Records contained in a dataset
+ + + + +
(* ===== verification/Times.v ===== *)
(** * The latency arrays of the clients

    [updateWriteTimes] stamps the requests about to be written with the current time;
    [updateReadWriteTimes] replaces the stamps of the requests just read by latencies. The
    three clients define the same two functions. *)

From S2P Require Import Prelude CInt Prog.

(** [a[i]] and [a[i] = v], undefined outside the array. *)
Definition get_at (a : list Z) (i : Z) : prog Z :=
  if (0 <=? i) && (i <? zlen a) then Ret (nth (Z.to_nat i) a 0) else undefined OutOfBounds.

Definition set_at (a : list Z) (i v : Z) : prog (list Z) :=
  if (0 <=? i) && (i <? zlen a) then Ret (<[Z.to_nat i := v]> a) else undefined OutOfBounds.

(** [end], after the clipping. *)
Definition update_end (totalTimes startIndex numToUpdate : Z) : Z :=
  if totalTimes <? u64 (startIndex + numToUpdate) then totalTimes
  else u64 (startIndex + numToUpdate).

(** The two functions differ in the assignment of their loop. *)
Definition update_loop (f : Z -> Z) (times : list Z) (startIndex end_ : Z) : prog (list Z) :=
  r <- while (fun st => Ret (st.1 <? end_))
    (fun st =>
      let '(i, times) := st in
      x <- get_at times i ;;
      times' <- set_at times i (f x) ;;
      Ret (u64 (i + 1), times'))
    (startIndex, times) ;;
  Ret r.2.

Definition updateWriteTimes (time : Z) (times : list Z) (totalTimes startIndex numToUpdate : Z) :
    prog (list Z) :=
  if totalTimes <? startIndex then Ret times
  else update_loop (fun _ => time) times startIndex (update_end totalTimes startIndex numToUpdate).

Definition updateReadWriteTimes (time : Z) (times : list Z)
    (totalTimes startIndex numToUpdate : Z) : prog (list Z) :=
  if totalTimes <? startIndex then Ret times
  else update_loop (fun x => u64 (time - x)) times startIndex
         (update_end totalTimes startIndex numToUpdate).

(** ** Specification *)

(** The array with [f] applied to the cells from [lo] up to, and without, [hi]. *)
Definition map_range (f : Z -> Z) (lo hi : Z) (a : list Z) : list Z :=
  imap (fun i x => if (lo <=? Z.of_nat i) && (Z.of_nat i <? hi) then f x else x) a.

Lemma zlen_map_range f lo hi a : zlen (map_range f lo hi a) = zlen a.
Proof. unfold zlen, map_range. by rewrite length_imap. Qed.

Lemma map_range_empty f lo hi a : hi <= lo -> map_range f lo hi a = a.
Proof.
  intros. unfold map_range. apply list_eq. intros i. rewrite list_lookup_imap.
  destruct (a !! i) as [x|]; [|done]. cbn. f_equal.
  destruct (Z.leb_spec lo (Z.of_nat i)), (Z.ltb_spec (Z.of_nat i) hi); try done. lia.
Qed.

Lemma lookup_map_range f lo hi a i x :
  a !! i = Some x ->
  map_range f lo hi a !! i =
    Some (if (lo <=? Z.of_nat i) && (Z.of_nat i <? hi) then f x else x).
Proof. intros H. unfold map_range. by rewrite list_lookup_imap, H. Qed.

Lemma map_range_step f lo hi a x :
  0 <= lo <= hi -> a !! Z.to_nat hi = Some x ->
  <[Z.to_nat hi := f x]> (map_range f lo hi a) = map_range f lo (hi + 1) a.
Proof.
  intros Hlo Hx. apply list_eq. intros i.
  destruct (decide (i = Z.to_nat hi)) as [->|Hi].
  - rewrite list_lookup_insert_eq.
    + rewrite (lookup_map_range _ _ _ _ _ _ Hx).
      rewrite Z2Nat.id by lia. destruct (Z.leb_spec lo hi), (Z.ltb_spec hi (hi + 1)); [done|lia..].
    + unfold map_range. rewrite length_imap. by eapply lookup_lt_Some.
  - rewrite list_lookup_insert_ne by done. unfold map_range. rewrite !list_lookup_imap.
    destruct (a !! i) as [y|]; [|done]. cbn. f_equal.
    destruct (Z.leb_spec lo (Z.of_nat i)), (Z.ltb_spec (Z.of_nat i) hi),
      (Z.ltb_spec (Z.of_nat i) (hi + 1)); try done; lia.
Qed.

Lemma update_end_bounds totalTimes startIndex numToUpdate :
  0 <= startIndex <= totalTimes -> totalTimes < u64_mod -> 0 <= numToUpdate < u64_mod ->
  0 <= update_end totalTimes startIndex numToUpdate <= totalTimes /\
  (startIndex + numToUpdate < u64_mod ->
    update_end totalTimes startIndex numToUpdate = Z.min (startIndex + numToUpdate) totalTimes).
Proof.
  intros. unfold update_end. pose proof (u64_range (startIndex + numToUpdate)).
  unfold in_u64 in *. split; [case_test; lia|].
  intros. rewrite u64_small by (unfold in_u64; lia). case_test; lia.
Qed.

Section specification.
Context (e : env) (I : hist -> Prop).

Lemma total_get_at h a i x (Q : outcome Z -> hist -> Prop) :
  0 <= i -> a !! Z.to_nat i = Some x -> I h -> Q (Val x) h -> total e I h (get_at a i) Q.
Proof.
  intros Hi Hx HI HQ. unfold get_at. pose proof (lookup_lt_Some _ _ _ Hx).
  assert (i < zlen a) as Hl by (unfold zlen; lia).
  rewrite (proj2 (Z.leb_le _ _) Hi), (proj2 (Z.ltb_lt _ _) Hl).
  apply total_ret; [done|]. by rewrite (nth_lookup_Some _ _ _ _ Hx).
Qed.

Lemma total_set_at h a i v (Q : outcome (list Z) -> hist -> Prop) :
  0 <= i < zlen a -> I h -> Q (Val (<[Z.to_nat i := v]> a)) h -> total e I h (set_at a i v) Q.
Proof.
  intros [Hi Hl] HI HQ. unfold set_at.
  rewrite (proj2 (Z.leb_le _ _) Hi), (proj2 (Z.ltb_lt _ _) Hl). by apply total_ret.
Qed.

Lemma update_loop_total f times startIndex end_ h :
  0 <= startIndex -> end_ <= zlen times -> end_ < u64_mod -> I h ->
  total e I h (update_loop f times startIndex end_) (returns (fun r h' =>
    r = map_range f startIndex end_ times /\ h' = h)).
Proof.
  intros Hs He Hm HI. unfold update_loop. apply total_bind.
  eapply (total_while _ _ (fun st h' => h' = h /\ startIndex <= st.1 /\
    (st.1 <= end_ \/ st.1 = startIndex) /\ st.2 = map_range f startIndex st.1 times) end_ fst).
  2: { cbn. split_and!; [done|lia|by right|by rewrite map_range_empty]. }
  intros [i a] h1 (-> & Hi & Hie & Ha). cbn [fst snd] in *.
  apply total_ret; [done|]. cbn [post].
  destruct (Z.ltb_spec i end_) as [Hlt|Hge]; cbn.
  - assert (is_Some (times !! Z.to_nat i)) as [x Hx]
      by (apply lookup_lt_is_Some; unfold zlen in He; lia).
    apply total_bind, (total_get_at _ _ _ x); [lia| |done|].
    { rewrite Ha. rewrite (lookup_map_range _ _ _ _ _ _ Hx).
      rewrite Z2Nat.id by lia. destruct (Z.ltb_spec i i); [lia|]. by rewrite andb_false_r. }
    cbn [post]. apply total_bind, total_set_at; [rewrite Ha, zlen_map_range; lia|done|].
    cbn [post]. rewrite u64_small by (unfold in_u64; lia).
    apply total_ret; [done|]. cbn. split_and!; [done|lia|left; lia| |lia|lia].
    rewrite Ha. apply map_range_step; [lia|done].
  - apply total_ret; [done|]. cbn. split; [|done]. rewrite Ha. destruct Hie as [?| ->].
    + by replace i with end_ by lia.
    + by rewrite !map_range_empty by lia.
Qed.
End specification.

(** The window of cells a call updates. *)
Definition update_range (f : Z -> Z) (totalTimes startIndex numToUpdate : Z) (times : list Z) :
    list Z :=
  map_range f startIndex (Z.min (startIndex + numToUpdate) totalTimes) times.

(** Both functions, for any arguments: never outside the array, and the window is the one
    asked for, clipped to the array, unless the end index wraps (then it is empty). *)
Lemma update_times_total e I f times totalTimes startIndex numToUpdate h :
  totalTimes = zlen times -> totalTimes < u64_mod -> 0 <= startIndex -> 0 <= numToUpdate < u64_mod ->
  I h ->
  total e I h
    (if totalTimes <? startIndex then Ret times
     else update_loop f times startIndex (update_end totalTimes startIndex numToUpdate))
    (returns (fun r h' => h' = h /\ zlen r = zlen times /\
      (startIndex + numToUpdate < u64_mod ->
        r = update_range f totalTimes startIndex numToUpdate times))).
Proof.
  intros -> Hm Hs Hn HI. unfold update_range. destruct (Z.ltb_spec (zlen times) startIndex).
  - apply total_ret; [done|]. cbn. split_and!; [done..|]. intros. by rewrite map_range_empty by lia.
  - pose proof (update_end_bounds (zlen times) startIndex numToUpdate ltac:(lia) Hm Hn) as [Hb He].
    eapply total_conseq; [apply update_loop_total; [lia|lia|lia|done]|].
    intros [r|x] h1 _; [|done]. cbn. intros [-> ->]. split_and!; [done|by rewrite zlen_map_range|].
    intros. by rewrite He.
Qed.

(** ** The two functions *)

(** The cell [i] of the array after a call. *)
Definition cell_after (f : Z -> Z) (lo n : Z) (i : nat) (x : Z) : Z :=
  if (lo <=? Z.of_nat i) && (Z.of_nat i <? lo + n) then f x else x.

Lemma update_range_lookup f lo n a i :
  update_range f (zlen a) lo n a !! i = cell_after f lo n i <$> a !! i.
Proof.
  unfold update_range, map_range. rewrite list_lookup_imap. destruct (a !! i) as [x|] eqn:E; [|done].
  cbn. unfold cell_after. pose proof (lookup_lt_Some _ _ _ E) as Hi.
  assert (Z.of_nat i < zlen a) by (unfold zlen; lia). do 2 f_equal.
  destruct (Z.leb_spec lo (Z.of_nat i)), (Z.ltb_spec (Z.of_nat i) (Z.min (lo + n) (zlen a))),
    (Z.ltb_spec (Z.of_nat i) (lo + n)); try done; lia.
Qed.

Lemma update_cells e f times startIndex numToUpdate h :
  0 <= startIndex -> 0 <= numToUpdate -> startIndex + numToUpdate < u64_mod ->
  zlen times < u64_mod ->
  wp e h
    (if zlen times <? startIndex then Ret times
     else update_loop f times startIndex (update_end (zlen times) startIndex numToUpdate))
    (returns (fun r h' => h' = h /\ zlen r = zlen times /\
      forall i, r !! i = cell_after f startIndex numToUpdate i <$> times !! i)).
Proof.
  intros Hs Hn Ho Hm. unfold wp. eapply total_conseq; [apply update_times_total; try done; lia|].
  intros [r|x] h' _; [|done]. cbn. intros (-> & Hl & Hr). split_and!; [done|done|].
  intros i. rewrite Hr by done. apply update_range_lookup.
Qed.

(** C25. [updateWriteTimes] stamps exactly the requests [startIndex] up to, and without,
    [startIndex + numToUpdate] that exist in the array, leaves the others, and never leaves
    the array, also when the range starts or ends beyond it. *)
Theorem updateWriteTimes_correct e time times startIndex numToUpdate h :
  0 <= startIndex -> 0 <= numToUpdate -> startIndex + numToUpdate < u64_mod ->
  zlen times < u64_mod ->
  wp e h (updateWriteTimes time times (zlen times) startIndex numToUpdate)
    (returns (fun r h' => h' = h /\ zlen r = zlen times /\
      forall i, r !! i = cell_after (fun _ => time) startIndex numToUpdate i <$> times !! i)).
Proof. intros. by apply update_cells. Qed.

Lemma updateWriteTimes_correct_witness :
  wp (fun _ _ => rret 0) [] (updateWriteTimes 7 [0; 0; 0] (zlen [0; 0; 0]) 1 100)
    (returns (fun r h' => h' = [] /\ zlen r = zlen [0; 0; 0] /\
      forall i, r !! i = cell_after (fun _ => 7) 1 100 i <$> [0; 0; 0] !! i)).
Proof. apply updateWriteTimes_correct; [lia|lia|done|done]. Defined.

(** C26. A request that is stamped at [t0] when it is written and whose reply is read at [t1] is
    recorded with the latency [t1 - t0]; a request outside both ranges keeps its cell. *)
Theorem latency_recorded e t0 t1 times s n s' n' h :
  0 <= s -> 0 <= n -> s + n < u64_mod -> 0 <= s' -> 0 <= n' -> s' + n' < u64_mod ->
  zlen times < u64_mod -> 0 <= t0 <= t1 -> t1 < u64_mod ->
  wp e h (w <- updateWriteTimes t0 times (zlen times) s n ;;
          updateReadWriteTimes t1 w (zlen times) s' n')
    (returns (fun r _ => zlen r = zlen times /\ forall i x, times !! i = Some x ->
      (s <= Z.of_nat i < s + n -> s' <= Z.of_nat i < s' + n' -> r !! i = Some (t1 - t0)) /\
      (~ s <= Z.of_nat i < s + n -> ~ s' <= Z.of_nat i < s' + n' -> r !! i = Some x))).
Proof.
  intros Hs Hn Ho Hs' Hn' Ho' Hm Ht Hu. apply total_bind.
  eapply total_conseq; [by apply (update_cells e (fun _ => t0))|].
  intros [w|x] h1 _; [|done]. cbn [returns post]. intros (-> & Hlw & Hw). rewrite <- Hlw.
  eapply total_conseq; [apply (update_cells e (fun x => u64 (t1 - x))); try done; lia|].
  intros [r|x] h2 _; [|done]. cbn [returns]. intros (-> & Hlr & Hr).
  split; [congruence|]. intros i x Hx. rewrite Hr, Hw, Hx. cbn. unfold cell_after.
  split; intros H1 H2.
  - rewrite !(proj2 (Z.leb_le _ _)), !(proj2 (Z.ltb_lt _ _)) by lia. cbn.
    by rewrite u64_small by (unfold in_u64; lia).
  - destruct (Z.leb_spec s (Z.of_nat i)), (Z.ltb_spec (Z.of_nat i) (s + n));
      destruct (Z.leb_spec s' (Z.of_nat i)), (Z.ltb_spec (Z.of_nat i) (s' + n'));
      try done; lia.
Qed.

Lemma latency_recorded_witness :
  wp (fun _ _ => rret 0) []
    (w <- updateWriteTimes 10 [0; 0; 0] (zlen [0; 0; 0]) 0 2 ;;
     updateReadWriteTimes 25 w (zlen [0; 0; 0]) 1 1)
    (returns (fun r _ => zlen r = zlen [0; 0; 0] /\ forall i x, [0; 0; 0] !! i = Some x ->
      (0 <= Z.of_nat i < 0 + 2 -> 1 <= Z.of_nat i < 1 + 1 -> r !! i = Some (25 - 10)) /\
      (~ 0 <= Z.of_nat i < 0 + 2 -> ~ 1 <= Z.of_nat i < 1 + 1 -> r !! i = Some x))).
Proof. apply latency_recorded; try lia; done. Defined.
+ + + + +
TASK PROMPT
Please copy exactly, and only, the lines from the line containing "by rewrite u64_small" through the last line of the records, with both ends included.

SOLUTION TO THIS EXERCISE
    by rewrite u64_small by (unfold in_u64; lia).
  - destruct (Z.leb_spec s (Z.of_nat i)), (Z.ltb_spec (Z.of_nat i) (s + n));
      destruct (Z.leb_spec s' (Z.of_nat i)), (Z.ltb_spec (Z.of_nat i) (s' + n'));
      try done; lia.
Qed.

Lemma latency_recorded_witness :
  wp (fun _ _ => rret 0) []
    (w <- updateWriteTimes 10 [0; 0; 0] (zlen [0; 0; 0]) 0 2 ;;
     updateReadWriteTimes 25 w (zlen [0; 0; 0]) 1 1)
    (returns (fun r _ => zlen r = zlen [0; 0; 0] /\ forall i x, [0; 0; 0] !! i = Some x ->
      (0 <= Z.of_nat i < 0 + 2 -> 1 <= Z.of_nat i < 1 + 1 -> r !! i = Some (25 - 10)) /\
      (~ 0 <= Z.of_nat i < 0 + 2 -> ~ 1 <= Z.of_nat i < 1 + 1 -> r !! i = Some x))).
Proof. apply latency_recorded; try lia; done. Defined.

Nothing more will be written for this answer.